§ **What you need to do**: Copy exactly the lines from the start of the data below through the one that carries "of concurrent appends, deliveries, purges", and only those.

* * * * * * *

(* ===== verification/SpoolWorld.v ===== *)
(** * Statistics: the disk, the backend and the interleavings

    What each call of the spool does to the directory (with what a power loss
    can undo), to the memory, to the mutexes and to the backends, and the system
    of concurrent appends, deliveries, purges and crashes. *)

From S2P Require Import Prelude Prog Stats StatsPages Spool.
From stdpp Require Import options.
#[local] Open Scope Z_scope.

(** A log line or a metric point. *)
Inductive item : Type := ILog (x : LogLine) | IMetric (x : MetricPoint).
#[export] Instance item_eq_dec : EqDecision item.
Proof. solve_decision. Defined.

Definition contents (r : spoolRecord) : list item := (ILog <$> sr_Logs r) ++ (IMetric <$> sr_Metrics r).
Definition payload (l : list LogLine + list MetricPoint) : list item :=
  match l with inl l => ILog <$> l | inr l => IMetric <$> l end.

Definition item_of (k : kind) (projectID : string) (it : item) : bool :=
  match k, it with
  | Logs, ILog x => String.eqb (ll_ProjectID x) projectID
  | Metrics, IMetric x => String.eqb (mp_ProjectID x) projectID
  | _, _ => false
  end.

Section System.

Context (jsonLen : spoolRecord -> option Z) (spoolLogs spoolMetrics : bool).

(** The directory as it is seen and as it is on stable storage. *)
Record Disk := mkDisk {
  dk_files : gmap fileName spoolRecord;
  dk_durable : gmap fileName spoolRecord;
  dk_seq : Z;
  dk_seqDurable : Z }.

Record World := mkWorld {
  w_disk : Disk;
  w_spool : diskSpool;
  w_mu : bool;
  w_delivery : bool;
  w_stored : list item;
  w_now : Z;
  w_lastErr : option statsErr;
  w_errGen : Z;
  (* what was promised and what was taken back *)
  w_accepted : list item;
  w_purged : list (kind * string) }.

Definition w_setDisk v w := mkWorld v (w_spool w) (w_mu w) (w_delivery w) (w_stored w) (w_now w) (w_lastErr w) (w_errGen w) (w_accepted w) (w_purged w).
Definition w_setSpool v w := mkWorld (w_disk w) v (w_mu w) (w_delivery w) (w_stored w) (w_now w) (w_lastErr w) (w_errGen w) (w_accepted w) (w_purged w).
Definition w_setMu v w := mkWorld (w_disk w) (w_spool w) v (w_delivery w) (w_stored w) (w_now w) (w_lastErr w) (w_errGen w) (w_accepted w) (w_purged w).
Definition w_setDelivery v w := mkWorld (w_disk w) (w_spool w) (w_mu w) v (w_stored w) (w_now w) (w_lastErr w) (w_errGen w) (w_accepted w) (w_purged w).
Definition w_setStored v w := mkWorld (w_disk w) (w_spool w) (w_mu w) (w_delivery w) v (w_now w) (w_lastErr w) (w_errGen w) (w_accepted w) (w_purged w).
Definition w_setNow v w := mkWorld (w_disk w) (w_spool w) (w_mu w) (w_delivery w) (w_stored w) v (w_lastErr w) (w_errGen w) (w_accepted w) (w_purged w).
Definition w_setErr e g w := mkWorld (w_disk w) (w_spool w) (w_mu w) (w_delivery w) (w_stored w) (w_now w) e g (w_accepted w) (w_purged w).
Definition w_setAccepted v w := mkWorld (w_disk w) (w_spool w) (w_mu w) (w_delivery w) (w_stored w) (w_now w) (w_lastErr w) (w_errGen w) v (w_purged w).
Definition w_setPurged v w := mkWorld (w_disk w) (w_spool w) (w_mu w) (w_delivery w) (w_stored w) (w_now w) (w_lastErr w) (w_errGen w) (w_accepted w) v.

Definition dk_setFiles m d := mkDisk m (dk_durable d) (dk_seq d) (dk_seqDurable d).
Definition dk_setSeq v d := mkDisk (dk_files d) (dk_durable d) v (dk_seqDurable d).
Definition dk_sync d := mkDisk (dk_files d) (dk_files d) (dk_seq d) (dk_seq d).

(** How a call ends: done; failed without effect; failed after its effect (a
    backend that applied a batch and then timed out). *)
Inductive choice : Type :=
| Done
| Failed
| FailedAfter
| AnID (s : string)
| LogPage (r : res statsErr (list LogLine * string))
| MetricPage (r : res statsErr (list MetricPoint * string)).

Definition ioErr : statsErr := ErrOther "io".
Abbreviation outcome A := (option (A * World * list (S unit))).

Definition external {A} (r : A) (w : World) : outcome A := Some (r, w, []).

(** An operation of the file system: [after] is its effect. *)
Definition fsOp {A} (i : choice) (w : World) (v : A) (after : World) : outcome (res statsErr A) :=
  match i with Done => external (Ok v) after | Failed => external (Err ioErr) w | _ => None end.

Definition backendOp (i : choice) (w after : World) : outcome (res statsErr unit) :=
  match i with
  | Done => external (Ok tt) after
  | Failed => external (Err ioErr) w
  | FailedAfter => external (Err ioErr) after
  | _ => None
  end.

Definition handle (c : scall) (tid : nat) (i : choice) (w : World) : outcome (sreply c) :=
  let d := w_disk w in
  match c as c return outcome (sreply c) with
  | CLockMu => if w_mu w then None else external tt (w_setMu true w)
  | CUnlockMu => external tt (w_setMu false w)
  | CGetSpool => external (w_spool w) w
  | CSetSpool s => external tt (w_setSpool s w)
  | CLockDelivery => if w_delivery w then None else external tt (w_setDelivery true w)
  | CUnlockDelivery => external tt (w_setDelivery false w)
  | CWriteSequence v => fsOp i w tt (w_setDisk (dk_setSeq v d) w)
  | CSyncDir => fsOp i w tt (w_setDisk (dk_sync d) w)
  | CWriteTemp _ => fsOp i w tt w
  | CRename n r => fsOp i w tt (w_setDisk (dk_setFiles (<[n := r]> (dk_files d)) d) w)
  | CReadDir => fsOp i w (fst <$> map_to_list (dk_files d)) w
  | CReadFile n =>
      match dk_files d !! n with
      | Some r => fsOp i w r w
      | None => external (Err ioErr) w
      end
  | CRemove n =>
      match dk_files d !! n with
      | Some _ => fsOp i w true (w_setDisk (dk_setFiles (delete n (dk_files d)) d) w)
      | None => fsOp i w false w
      end
  | CWriteAtomic n r => fsOp i w tt (w_setDisk (dk_setFiles (<[n := r]> (dk_files d)) d) w)
  | CAppendLogs l => backendOp i w (w_setStored (w_stored w ++ (ILog <$> l)) w)
  | CAppendMetrics l => backendOp i w (w_setStored (w_stored w ++ (IMetric <$> l)) w)
  | CQueryLogs _ => match i with LogPage r => external r w | _ => None end
  | CQueryMetrics _ => match i with MetricPage r => external r w | _ => None end
  | CPurge k p =>
      backendOp i (w_setPurged ((k, p) :: w_purged w) w)
        (w_setStored (List.filter (fun it => negb (item_of k p it)) (w_stored w)) (w_setPurged ((k, p) :: w_purged w) w))
  | CSetError e => external tt (w_setErr e (w_errGen w + 1) w)
  | CErrorGeneration => external (w_errGen w) w
  | CClearError g => external tt (if w_errGen w =? g then w_setErr None (w_errGen w) w else w)
  | CSignal => external tt w
  | CNow => external (w_now w) w
  | CNewEventID => match i with AnID s => external s w | _ => None end
  | CReply l r => external tt (match r with Ok _ => w_setAccepted (w_accepted w ++ payload l) w | Err _ => w end)
  end.

(** ** The system *)

(** An append and what its caller is told; the turns of the delivery loop, which
    wake up at any time; queries and purges. *)
Inductive request : Type :=
| RAppendLogs (l : list LogLine)
| RAppendMetrics (l : list MetricPoint)
| RDeliver
| RPurge (k : kind) (projectID : string)
| RQueryLogs (q : LogQuery)
| RQueryMetrics (q : MetricQuery).

Context `{!Stat LogLine LogQuery} `{!Stat MetricPoint MetricQuery}.
Context (iterLogs : gmap (bool * string * Z) LogLine -> list LogLine) (iterMetrics : gmap (bool * string * Z) MetricPoint -> list MetricPoint).

Definition ignore {A} (m : S A) : S unit := _ ← m; Ret tt.

Definition program (r : request) : S unit :=
  match r with
  | RAppendLogs l => ' (values, r) ← AppendLogs jsonLen spoolLogs l; call (CReply (inl values) r)
  | RAppendMetrics l => ' (values, r) ← AppendMetrics jsonLen spoolMetrics l; call (CReply (inr values) r)
  | RDeliver => loopOnce jsonLen spoolLogs spoolMetrics
  | RPurge k p => ignore (PurgeProject jsonLen k p)
  | RQueryLogs q => ignore (QueryLogs jsonLen spoolLogs iterLogs q)
  | RQueryMetrics q => ignore (QueryMetrics jsonLen spoolMetrics iterMetrics q)
  end.

(** Opening the spool reads the directory and the sequence file. *)
Definition openDiskSpool (d : Disk) (maxBytes : Z) : diskSpool :=
  mkDiskSpool maxBytes (foldr (fun kr acc => fileSize jsonLen kr.2 + acc) 0 (map_to_list (dk_files d))) (dk_seq d) 0.

(** A crash: of every file, and of the sequence, either what was seen or what
    was on stable storage is left. *)
Definition afterCrash (keep : fileName -> bool) (keepSeq : bool) (d : Disk) : Disk :=
  let m := filter (fun nr : fileName * spoolRecord => keep nr.1 = true) (dk_files d) ∪
           filter (fun nr : fileName * spoolRecord => keep nr.1 = false) (dk_durable d) in
  let s := if keepSeq then dk_seq d else dk_seqDurable d in
  mkDisk m m s s.

Inductive op : Type :=
| OThread (tid : nat) (i : choice)
| ORequest (r : request)
| OTick (d : Z)
| OCrash (keep : fileName -> bool) (keepSeq : bool) (maxBytes : Z).

Abbreviation sys := (World * list (S unit))%type.

Definition step (o : op) (s : sys) : option sys :=
  match o with
  | OThread tid i => thread_step World choice handle tid i s
  | ORequest r => Some (s.1, s.2 ++ [program r])
  | OTick d => Some (w_setNow (w_now s.1 + Z.max 0 d) s.1, s.2)
  | OCrash keep keepSeq maxBytes =>
      let w := s.1 in
      let d := afterCrash keep keepSeq (w_disk w) in
      Some (mkWorld d (openDiskSpool d maxBytes) false false (w_stored w) (w_now w + 1) None 0 (w_accepted w) (w_purged w), [])
  end.

(** A new directory. *)
Definition freshWorld (maxBytes now : Z) : World :=
  mkWorld (mkDisk ∅ ∅ 0 0) (mkDiskSpool maxBytes 0 0 0) false false [] now None 0 [] [].

Fixpoint exec (ops : list op) (s : sys) : option sys :=
  match ops with
  | [] => Some s
  | o :: ops => s' ← step o s; exec ops s'
  end.

End System.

* * * * * * *

§ **Answer for this exercise**:
(* ===== verification/SpoolWorld.v ===== *)
(** * Statistics: the disk, the backend and the interleavings

    What each call of the spool does to the directory (with what a power loss
    can undo), to the memory, to the mutexes and to the backends, and the system
    of concurrent appends, deliveries, purges and crashes. *)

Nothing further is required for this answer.